Простая и тяжелая жизнь с детства окружала меня, такие же, под стать этой жизни, люди были вокруг, других я не видел, хотя грубых тех теток узнал только в войну, когда начал кое-что понимать; они без мужей, в голоде и холоде, нечеловеческим напряжением подымали большие свои семейства. Откуда бралось у них столько сил и терпения?

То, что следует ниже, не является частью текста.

(** What the command line tool documents of the calls above, on a table of containers by name. *)
Class DockerLaws {E} (cli : list str -> E -> option Output * E)
    (parse_inspect : str -> option (list Inspect)) (containers : E -> gmap (list N) Container) : Prop := {
  law_rm id e o e' : cli [lit "rm"; lit "-f"; lit "-v"; id] e = (o, e') ->
    (refused o /\ containers e' = containers e) \/
    (containers e !! id = None /\ missing o /\ containers e' = containers e) \/
    (is_Some (containers e !! id) /\ succeeded o /\ containers e' = delete id (containers e));
  law_stop id e o e' : cli [lit "stop"; lit "--time"; lit "0"; id] e = (o, e') ->
    (refused o /\ containers e' = containers e) \/
    (containers e !! id = None /\ missing o /\ containers e' = containers e) \/
    (is_Some (containers e !! id) /\ succeeded o /\
     containers e' = alter (fun c => c <| c_running := false |>) id (containers e));
  law_start id e o e' : cli [lit "start"; id] e = (o, e') ->
    (~ succeeded o /\ containers e' = containers e) \/
    (is_Some (containers e !! id) /\ succeeded o /\
     containers e' = alter (fun c => c <| c_running := true |>) id (containers e));
  law_inspect id e o e' : cli [lit "container"; lit "inspect"; id] e = (o, e') ->
    containers e' = containers e /\
    (refused o \/
     (containers e !! id = None /\ missing o) \/
     exists c out inspect rest, containers e !! id = Some c /\ o = Some out /\ success out = true /\
       parse_inspect (out_stdout out) = Some (inspect :: rest) /\ in_running inspect = Some (Some (c_running c)));
  law_ps creation e o e' :
    cli [lit "ps"; lit "-aq"; lit "--filter"; lit "label=" ++ LABEL_CREATION ++ [c_eq] ++ creation] e = (o, e') ->
    containers e' = containers e /\
    (~ succeeded o \/
     exists out, o = Some out /\ success out = true /\
       forall id, id ∈ lines (out_stdout out) <->
         exists c, containers e !! id = Some c /\ c_labels c !! LABEL_CREATION = Some creation);
  law_network args e o e' : cli (lit "network" :: args) e = (o, e') -> containers e' = containers e;
}.

Section Refinement.
Context {E : Type} (cli : list str -> E -> option Output * E).
Context (parse_inspect : str -> option (list Inspect)) (containers : E -> gmap (list N) Container).
Context {Hlaws : DockerLaws cli parse_inspect containers}.

Lemma outcome_ok (o : option Output) err :
  (missing o \/ succeeded o) ->
  (o ← context Spawn o; if success o || docker_not_found o then Ok tt else Err (err o)) = Ok tt.
Proof. intros [(out & -> & Hs & Hn)|(out & -> & Hs)]; cbn; rewrite Hs, ?Hn; done. Qed.

Lemma outcome_refused (o : option Output) err : refused o ->
  exists e, (o ← context Spawn o; if success o || docker_not_found o then Ok tt else Err (err o)) = Err e.
Proof. destruct o as [out|]; cbn; [|by eexists]. intros [-> ->]. by eexists. Qed.

Lemma docker_delete_spec id e r e' : docker_delete cli id e = (r, e') ->
  (r = Ok tt /\ containers e' = delete id (containers e)) \/
  ((exists err, r = Err err) /\ containers e' = containers e).
Proof.
  unfold docker_delete, output_async. destruct (cli _ e) as [o e1] eqn:Hc. intros [= <- <-].
  destruct (law_rm _ _ _ _ Hc) as [[Hr ->]|[(Hn & Hm & ->)|(Hs & Hok & ->)]].
  - right. split; [|done]. exact (outcome_refused o (fun o => CommandFailed "docker rm failed" (docker_stderr o)) Hr).
  - left. split; [|by rewrite delete_id]. apply (outcome_ok o). by left.
  - left. split; [|done]. apply (outcome_ok o). by right.
Qed.

Lemma docker_stop_spec id e r e' : docker_stop cli id e = (r, e') ->
  (r = Ok tt /\ containers e' = alter (fun c => c <| c_running := false |>) id (containers e)) \/
  ((exists err, r = Err err) /\ containers e' = containers e).
Proof.
  unfold docker_stop, output_async. destruct (cli _ e) as [o e1] eqn:Hc. intros [= <- <-].
  destruct (law_stop _ _ _ _ Hc) as [[Hr ->]|[(Hn & Hm & ->)|(Hs & Hok & ->)]].
  - right. split; [|done]. exact (outcome_refused o (fun o => CommandFailed "docker stop failed" (docker_stderr o)) Hr).
  - left. split; [apply (outcome_ok o); by left|]. symmetry. apply map_eq. intros i.
    destruct (decide (i = id)) as [->|Hi]; [by rewrite lookup_alter_eq, Hn|by rewrite lookup_alter_ne].
  - left. split; [|done]. apply (outcome_ok o). by right.
Qed.

Lemma success_async_spec what args e r e' : success_async cli what args e = (r, e') ->
  exists o, cli args e = (o, e') /\
    ((exists out, o = Some out /\ success out = true /\ r = Ok (out_stdout out)) \/
     (~ succeeded o /\ exists err, r = Err err)).
Proof.
  unfold success_async. destruct (cli args e) as [o e1]. intros [= <- <-]. exists o. split; [done|].
  destruct o as [out|]; [|right; split; [by intros (? & ? & _)|by eexists]].
  destruct (success out) eqn:Hs; [left; by exists out|].
  right. split; [|by eexists]. intros (out' & [= <-] & Hs'). congruence.
Qed.

Lemma docker_start_spec id e r e' : docker_start cli id e = (r, e') ->
  (r = Ok tt /\ is_Some (containers e !! id) /\
   containers e' = alter (fun c => c <| c_running := true |>) id (containers e)) \/
  ((exists err, r = Err err) /\ containers e' = containers e).
Proof.
  unfold docker_start. destruct (success_async cli _ _ e) as [o e1] eqn:Hs. intros [= <- <-].
  apply success_async_spec in Hs as (out & Hc & H).
  pose proof (law_start _ _ _ _ Hc) as Hlaw.
  destruct H as [(o1 & -> & Hok & ->)|[Hf (err & ->)]]; cbn.
  - left. destruct Hlaw as [[Hn _]|(Hx & _ & ->)]; [|done]. destruct Hn. by exists o1.
  - right. split; [by eexists|]. destruct Hlaw as [[_ ->]|(_ & Hok & _)]; done.
Qed.

(** The status of a container in the table. *)
Definition table_status (c : option Container) : BackendStatus :=
  match c with
  | None => BGone
  | Some c => if c_running c then BRunning else BStopped
  end.

Lemma docker_status_spec id e r e' : docker_status cli parse_inspect id e = (r, e') ->
  containers e' = containers e /\
  (r = Ok (table_status (containers e !! id)) \/ exists err, r = Err err).
Proof.
  unfold docker_status, docker_inspect_container, output_async. destruct (cli _ e) as [o e1] eqn:Hc.
  intros [= <- <-]. destruct (law_inspect _ _ _ _ Hc) as [Hcs Ho]. split; [done|].
  destruct Ho as [Hr|[(Hn & out & -> & Hf & Hm)|(c & out & insp & rest & Hl & -> & Hs & Hp & Hrun)]].
  - right. destruct o as [out|]; cbn in Hr |- *; [|by eexists].
    destruct Hr as [-> ->]. cbn. by eexists.
  - left. cbn. by rewrite Hf, Hm, Hn.
  - left. cbn. rewrite Hs. cbn. rewrite Hp. cbn. rewrite Hrun, Hl. cbn. done.
Qed.
End Refinement.


(** *** Cleaning up a creation *)

Section Cleanup.
Context {E : Type} (cli : list str -> E -> option Output * E).
Context (parse_inspect : str -> option (list Inspect)) (containers : E -> gmap (list N) Container).
Context {Hlaws : DockerLaws cli parse_inspect containers}.

Lemma remove_containers ids : forall e r e',
  remove_each cli [lit "rm"; lit "-f"; lit "-v"] ids e = (r, e') ->
  (forall i, i ∉ ids -> containers e' !! i = containers e !! i) /\
  (r = Ok tt -> forall i, i ∈ ids -> containers e' !! i = None).
Proof.
  induction ids as [|id ids IH]; intros e r e'; cbn [remove_each].
  - intros [= <- <-]. split; [done|]. intros _ i ?%not_elem_of_nil. done.
  - unfold output_async. cbn [app]. destruct (cli _ e) as [o e1] eqn:Hc.
    assert (forall i, i <> id -> containers e1 !! i = containers e !! i) as Hother.
    { intros i Hi. destruct (law_rm _ _ _ _ Hc) as [[_ ->]|[(_ & _ & ->)|(_ & _ & ->)]]; [done..|].
      by rewrite lookup_delete_ne. }
    destruct o as [out|]; cbn [context].
    2:{ intros [= <- <-]. split; [|done]. intros i Hi. apply Hother. set_solver. }
    destruct (negb (success out) && negb (docker_not_found out)) eqn:Ef.
    + intros [= <- <-]. split; [|done]. intros i Hi. apply Hother. set_solver.
    + intros Hrest. destruct (IH _ _ _ Hrest) as [Hkeep Hgone]. split.
      * intros i Hi. rewrite Hkeep by set_solver. apply Hother. set_solver.
      * intros Hr i Hi. destruct (decide (i ∈ ids)) as [Hin|Hin]; [by apply Hgone|].
        rewrite Hkeep by done. assert (i = id) as -> by set_solver.
        destruct (law_rm _ _ _ _ Hc) as [[Href _]|[(Hn & _ & ->)|(_ & _ & ->)]]; [|done|apply lookup_delete_eq].
        cbn in Href. destruct Href as [Hs Hn]. by rewrite Hs, Hn in Ef.
Qed.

Железная дорога незаметно входила в мою жизнь, и, с рожденья слыша паровозные гудки, я перестал их замечать. Но мама, если отец был в поездке, временами поднимала голову от стирки или шитья, прислушивалась к гудкам, скрежету прокаленных морозом рельсов или тишине, произносила про себя:
— Как там отец?
В солнечные и тихие морозные дни рельсовые скрипы становились такими близкими, что, казалось, это двери стайки кто-то открывает либо калитку на соседнем дворе, а над станцией высоко-высоко в небо поднимались черные, серые, белые или розовые столбы дыма, пухли, округлясь вершинами, и чудилось, что паровозы спустились сюда на гигантских разноцветных парашютах. Среди наших первых детских игр главной была игра в поезда, и мы, голопузая ребятня, не научившись еще как следует выговаривать слова, уже спорили, кому быть машинистом, кому кондуктором.
— Никак, отец?..
Эти слова запомнились мне навеки. Однажды ранней весной крыльцо наше тяжело заходило, и я увидел враз побелевшее лицо мамы.

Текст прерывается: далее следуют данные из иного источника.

(* ===== verification/Compose.v ===== *)
(** * Compose projects (compose.rs)

    The rendered configuration as a JSON value, the questions asked of it, the services a
    selection starts, the build fingerprint and the override file.  JSON objects keep their
    order ([serde_json] is built with [preserve_order]); numbers are integers.  The file
    system, [serde_json]'s printer and the directory walk of image.rs are parameters. *)
From stdpp Require Import gmap.
From S2P Require Import Prelude Strs PodNames Hosts Db Bytes Json ExecStream Subst Devcontainer PodSpec.

Inductive compose_error :=
| NoComposeFile
| FileMissing (path : list N)
| NotJson
| NoServicesObject
| NoServices
| InvalidResource (what : list N)
| NoSuchComposeService (service : list N)
| InvalidField (service field : list N)
| NotADirectory (path : list N)
| Unreadable (path : list N)
| WrongEngine (engine : list N)
| NoContainer (service : list N)
| ManyContainers (service : list N) (n : nat)
| UnsupportedArchitecture (arch : list N).

(** ** Sources *)

Record Source := mkSource { src_files : list (list N); src_working_dir : list N }.

Section Source.
Context (is_file is_dir : str -> bool).

Fixpoint resolve_files (dir : str) (entries : list str) : result compose_error (list str) :=
  match entries with
  | [] => Ok []
  | entry :: rest =>
      let path := path_join dir entry in
      if negb (is_file path) then Err (FileMissing path)
      else files ← resolve_files dir rest; Ok (path :: files)
  end.

Definition Source_new (files : StringOrArray) (devcontainer_dir : str) : result compose_error Source :=
  let entries := match files with SAString f => [f] | SAArray fs => fs end in
  if bool_decide (entries = []) then Err NoComposeFile
  else resolved ← resolve_files devcontainer_dir entries; Ok (mkSource resolved devcontainer_dir).

(** [apply]: the arguments that name the project and its files. *)
Definition source_args (s : Source) (project_name : str) : list str :=
  [lit "--project-name"; project_name] ++ (src_files s ≫= fun f => [lit "--file"; f]).

Definition local_build_context (value : str) (allow_service : bool) : result compose_error (option str) :=
  if allow_service && starts_with "service:" value then Ok None
  else if negb (starts_with [c_slash] value) then Ok None
  else if negb (is_dir value) then Err (NotADirectory value)
  else Ok (Some value).
End Source.

(** ** The model *)

Definition as_object (j : json) : option (list (str * json)) := match j with JObject o => Some o | _ => None end.
Definition as_array (j : json) : option (list json) := match j with JArray l => Some l | _ => None end.
Definition as_string (j : json) : option str := match j with JString s => Some s | _ => None end.
Definition as_bool (j : json) : option bool := match j with JBool b => Some b | _ => None end.
Definition is_null (j : json) : bool := match j with JNull => true | _ => false end.

(** [Map::get], [Map::insert] (in place, or at the end) and [Map::remove] (which in the source
    also moves the last entry; no result depends on it). *)
Definition obj_get (k : str) (o : list (str * json)) : option json := json_get k (JObject o).

Fixpoint obj_insert (k : str) (v : json) (o : list (str * json)) : list (str * json) :=
  match o with
  | [] => [(k, v)]
  | (k', v') :: o => if bool_decide (k' = k) then (k, v) :: o else (k', v') :: obj_insert k v o
  end.

Definition obj_remove (k : str) (o : list (str * json)) : list (str * json) :=
  List.filter (fun kv => negb (bool_decide (kv.1 = k))) o.

(** A model is a value whose [services] is a non-empty object. *)
Record Model := mkModel { model_value : json }.

Definition services_object (v : json) : option (list (str * json)) := json_get "services" v ≫= as_object.

Definition Model_of_value (v : json) : result compose_error Model :=
  services ← context NoServicesObject (services_object v);
  if bool_decide (length services = 0) then Err NoServices else Ok (mkModel v).

Definition Model_parse (from_str : str -> option json) (text : str) : result compose_error Model :=
  v ← context NotJson (from_str text); Model_of_value v.

Definition service_list (m : Model) : list (str * json) := default [] (services_object (model_value m)).

Definition services (m : Model) : gset (list N) := list_to_set (map fst (service_list m)).

Definition validate_model_service (m : Model) (service : str) : result compose_error unit :=
  if bool_decide (service ∈ services m) then Ok tt else Err (NoSuchComposeService service).

(** [Model::service] *)
Definition model_service (m : Model) (service : str) : result compose_error json :=
  context (NoSuchComposeService service) (obj_get service (service_list m)).

Definition has_build_section (service : json) : bool :=
  is_some_and (fun b => negb (is_null b)) (json_get "build" service).

Definition service_has_build (m : Model) (service : str) : result compose_error bool :=
  s ← model_service m service; Ok (has_build_section s).

Definition service_image_optional (m : Model) (service : str) : result compose_error (option str) :=
  s ← model_service m service; Ok (json_get "image" s ≫= as_string).

Definition service_image (m : Model) (service : str) : result compose_error str :=
  i ← service_image_optional m service; context (InvalidField service "image") i.

Definition service_user_optional (m : Model) (service : str) : result compose_error (option str) :=
  s ← model_service m service; Ok (json_get "user" s ≫= as_string).

(** The first volume that is not an object, or is a bind mount: the loop that
    [service_has_bind_mount] and [validate_remote_bind_mounts] share. *)
Fixpoint first_bind (service : str) (volumes : list json) : result compose_error (option (list (str * json))) :=
  match volumes with
  | [] => Ok None
  | v :: volumes =>
      o ← context (InvalidField service "volumes") (as_object v);
      if bool_decide ((obj_get "type" o ≫= as_string) = Some (lit "bind")) then Ok (Some o)
      else first_bind service volumes
  end.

Вошли большие мужчины, остановились у порога и стали молча смотреть в пол. Мать вскрикнула не своим голосом и повалилась, как подломленная… Помню отца в красном гробу, топкий весенний снег, печальную вереницу людей, винтовочные залпы, горький запах пороха над кладбищем, плачущие крики желтых труб деповского оркестра. А летом, когда мама уходила искать нашу корову Пяструху и ее не было до сумерек, я бежал на кладбище и находил маму распростертой на могильном холмике, где стояла красная деревянная тумбочка с железной звездой наверху. Мама тихо голосила в землю, вцепившись пальцами в траву.

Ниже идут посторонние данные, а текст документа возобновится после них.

(* ===== verification/GitServer.v ===== *)
(** * The Git HTTP gateway (git_http_server.rs)

    The server through which pods fetch from and push to the host: bearer tokens, the Git
    directory and environment of [git-http-backend], the Git LFS store, and the SSH agents
    behind the agent relay.  Git itself, canonical paths and the system calls on files and
    sockets are parameters. *)
From stdpp Require Import gmap sorting.
From S2P Require Import Prelude Strs PodNames Access Db Bytes ExecStream Devcontainer.

(** ** Ambient SSH agents *)

Definition MAX_AMBIENT_SSH_AGENTS : nat := 32.
Definition MAX_SSH_AGENT_MESSAGE_SIZE : N := (256 * 1024)%N.
Definition u64_max : Z := (2 ^ 64 - 1)%Z.

Record AmbientSshAgentCandidate := mkCandidate { cand_generation : Z; socket_path : list N }.

#[export] Instance AmbientSshAgentCandidate_eq_dec : EqDecision AmbientSshAgentCandidate.
Proof. solve_decision. Defined.

(** [candidates] is the vector, oldest first. *)
Record AmbientSshAgentState := mkAgents {
  next_generation : Z;
  candidates : list AmbientSshAgentCandidate;
}.

Definition AmbientSshAgentState_default : AmbientSshAgentState := mkAgents 0 [].

Definition remember (path : str) (s : AmbientSshAgentState) : run AmbientSshAgentState :=
  let kept := List.filter (fun c => negb (bool_decide (socket_path c = path))) (candidates s) in
  generation ← or_panic (if bool_decide (next_generation s < u64_max)%Z
                         then Some (next_generation s + 1)%Z else None);
  let cs := kept ++ [mkCandidate generation path] in
  Returned (mkAgents generation
              (if bool_decide (MAX_AMBIENT_SSH_AGENTS < length cs)
               then drop (length cs - MAX_AMBIENT_SSH_AGENTS) cs else cs)).

(** The second locked section of [connect_latest_live], after the probe of [c] failed. *)
Definition discard_failed (c : AmbientSshAgentCandidate) (s : AmbientSshAgentState) : AmbientSshAgentState :=
  match last (candidates s) with
  | Some latest =>
      if bool_decide (cand_generation latest = cand_generation c)
      then mkAgents (next_generation s) (removelast (candidates s)) else s
  | None => s
  end.

(** [connect_latest_live] when no client registers meanwhile; [probe] is whether the socket
    answers. *)
Fixpoint connect_loop (fuel : nat) (probe : str -> bool) (s : AmbientSshAgentState)
    : run (option str * AmbientSshAgentState) :=
  match fuel with
  | O => Unfinished
  | S fuel =>
      match last (candidates s) with
      | None => Returned (None, s)
      | Some c => if probe (socket_path c) then Returned (Some (socket_path c), s)
                  else connect_loop fuel probe (discard_failed c s)
      end
  end.

Definition connect_latest_live (probe : str -> bool) (s : AmbientSshAgentState)
    : run (option str * AmbientSshAgentState) :=
  connect_loop (S (length (candidates s))) probe s.

Inductive probe_error := ProbeIo (e : io_error) | InvalidLength (n : N) | UnexpectedType (b : N).

(** What [connect_and_probe_ssh_agent] makes of the bytes the agent answers. *)
Definition probe_response (r : Reader) : result probe_error unit :=
  match read_exact 4 r with
  | Err e => Err (ProbeIo e)
  | Ok (bs, r) =>
      let length := from_be_bytes bs in
      if bool_decide (length = 0)%N || bool_decide (MAX_SSH_AGENT_MESSAGE_SIZE < length)%N
      then Err (InvalidLength length)
      else match read_exact (N.to_nat length) r with
           | Err e => Err (ProbeIo e)
           | Ok (response, _) =>
               match response with
               | [] => Err (ProbeIo UnexpectedEof)
               | t :: _ => if bool_decide (t = 5)%N || bool_decide (t = 12)%N then Ok tt else Err (UnexpectedType t)
               end
           end
  end.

Читать я выучился очень рано, когда отец еще был жив. Как ни странно, раннее приобщение к чтению произошло именно из-за того, что мама наша была неграмотной.
Вышло все так. Долгими зимними вечерами собирались с нашей окраинной улицы жены кондукторов, машинистов, кочегаров, смазчиков, слесарей, стрелочников. Собирались у нас, потому что отца и между поездками часто не было дома — коммунистом он стал, как многие рабочие тех лет, в 1924 году, вечно хлопотал в кондукторском резерве не то по профсоюзной, не то по партийной линии. Мама не могла оставить нас без присмотра, и вот соседки, намаявшись за день с чугунами, скотиной, стиркой и детьми, молчаливо и устало рассаживались где ни попадя, тихо переговаривались, чтоб, наверно, не разбудить моего младшего братишку, которого качала в зыбке семилетняя сестра. Мать становилась на стул и зажигала еще одну, подвешенную к потолку, лампу, от которой сразу же начинало сильно тянуть керосином к полатям, где лежал я, выставив наружу лицо.